Photo by Bret Hartman/TED.

Zeynep Tufekci looks at our growing use of machine learning in everyday tasks — and asks us to examine the hidden bias (and even artificial stupidity) that AI may bring in its wake. Photo by Bret Hartman/TED.

Who would have thought when you left those high school math problems behind that you would one day be encountering algorithms on a daily basis? Zeynep Tufekci might have guessed; now an assistant professor at the University of North Carolina’s School of Information, Tufekci’s first job as a teenager was as a computer programmer. So it’s no surprise that she is way more adept at decrypting the confusing and often misleading worlds of social media than most of us.

And while she’s perfectly comfortable to hold forth on exactly Facebook’s algorithm does, what troubles her more are the next generation of algorithms even more powerful and ominous. “There are computational systems that can suss out emotional states — even lying — from processing human faces, “ she says. “They are developing cars that could decide who to run over.”

If that sounds a bit dramatic, Tufekci is quick to caution that most machine learning systems won’t crash through walls like killer cars, but be invited in, like friends who can solve problems.

“We are now asking questions of computation that have no single right answers, like, ‘Who should our company hire?’ or ‘Which convict is more likely to re-offend?’ But we have no benchmarks for how to make decisions about messy human affairs.”

Still, that hasn’t stopped software companies from trying, fine-tuning and turbo-charging algorithms to take more and more data into account to deliver more and more answers. In traditional programming, a system is given a series of static commands and computes the answer. Modern algorithms are driven by so-called machine learning, an approach to computing that evolved from pattern recognition and prediction software. With machine learning, a system calculates its results by churning through and “learning from” loads of data — but how those results are arrived at could well be a mystery even to those who defined the task parameters.

“In the past decade, complex algorithms have made great strides,” says Tufekci. “They can recognize human faces. they can decipher handwriting. The downside is we don’t really understand what the system learned. In fact, that’s its power.”

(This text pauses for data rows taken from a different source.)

(* ===== verification/PitSpec.v ===== *)
(** Correctness of the 8254 timer ([vm/devices/chipset/src/pit/mod.rs]): the
    waveforms of a programmed channel, the safety of the device under any
    guest accesses, the wakeups it arms, saving and restoring, and the accesses
    at which the device departs from an 8254. *)

From S2P Require Import Prelude ChipsetDevice VmTime VmTimeSpec Pit PitTick.

(** * Waveforms *)

(** The output [j] ticks after a count of [n] was loaded. *)
Definition wave (m : Mode) (n j : Z) : bool :=
  match m with
  | TerminalCount | HardwareOneShot => n <=? j
  | RateGenerator => negb (j mod n =? n - 1)
  | SquareWave => j mod n <? (n + 1) / 2
  | SoftwareStrobe | HardwareStrobe => negb (j =? n)
  end.

(** The output at the time the count is loaded. *)
Definition wave_start (m : Mode) : bool :=
  match m with TerminalCount | HardwareOneShot => false | _ => true end.

Lemma ticks_mod s p j :
  0 < p -> 0 <= j -> ticks p s = s -> ticks j s = ticks (j mod p) s.
Proof.
  intros Hp Hj Hs. rewrite (Z.div_mod j p) at 1 by lia. pose proof (Z.mod_pos_bound j p Hp).
  assert (0 <= j / p) by (apply Z.div_pos; lia).
  rewrite ticks_add, Z.mul_comm, ticks_period by (done || nia). done.
Qed.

The idea of a company or college using an advanced algorithm to sort through mountains of job or school applicants is exactly the kind of thing that worries the Turkish-born technosociologist. “Hiring in a gender- and race-blind way certainly sounds good to me,” she says. “But these computational systems can infer all sorts of things about you from your digital crumbs, even if you did not disclose these things.”

Among the inferences computers can make even without an explicit mention: sexual preference, political leaning, ethnic background, social class and more. “What safeguards do you have that your black box isn’t doing something shady? What if [your hiring algorithm] is weeding out women most likely to be pregnant in the next year? With machine learning, there is no variable labeled ‘higher risk of pregnancy.’ So not only do you not know what your system is selecting on, you don’t even know where to look to find out.”

Tufekci is not a Luddite, though — far from it. “Such a system may even be less biased than human managers,” she points out. “And it could well make good monetary sense as well.  But is this the kind of society we want to build without even knowing we’ve done it? Because we’ve turned decision making over to machines we don’t totally understand?”

Machine learning doesn’t begin from a place of purposeful intention like traditional programming — it’s driven by data, which in and of itself can have a bias. One system that’s used by American courts in parole and sentencing decisions was scrutinized by ProPublica, which audited the algorithm. “They found it was wrongly labeling black defendants at twice the rate as white defendants.”

As another data point: When the story of the civil rights protests in Ferguson, Missouri, exploded in 2014, she saw it on her Twitter feed — which was not filtered algorithmically. But on the filtered Facebook? Not so much. “The story of Ferguson wasn’t algorithm friendly — it’s not Like-able,” she says. “Instead, that week Facebook’s algorithms highlighted the ALS ice-bucket challenge.” A wet t-shirt parade in the name of charity? Who wouldn’t click on that?

The decision is ours –but only if we can decide we want to make it. The more we surrender that choice, the more knowledge and power we surrender of the world around us.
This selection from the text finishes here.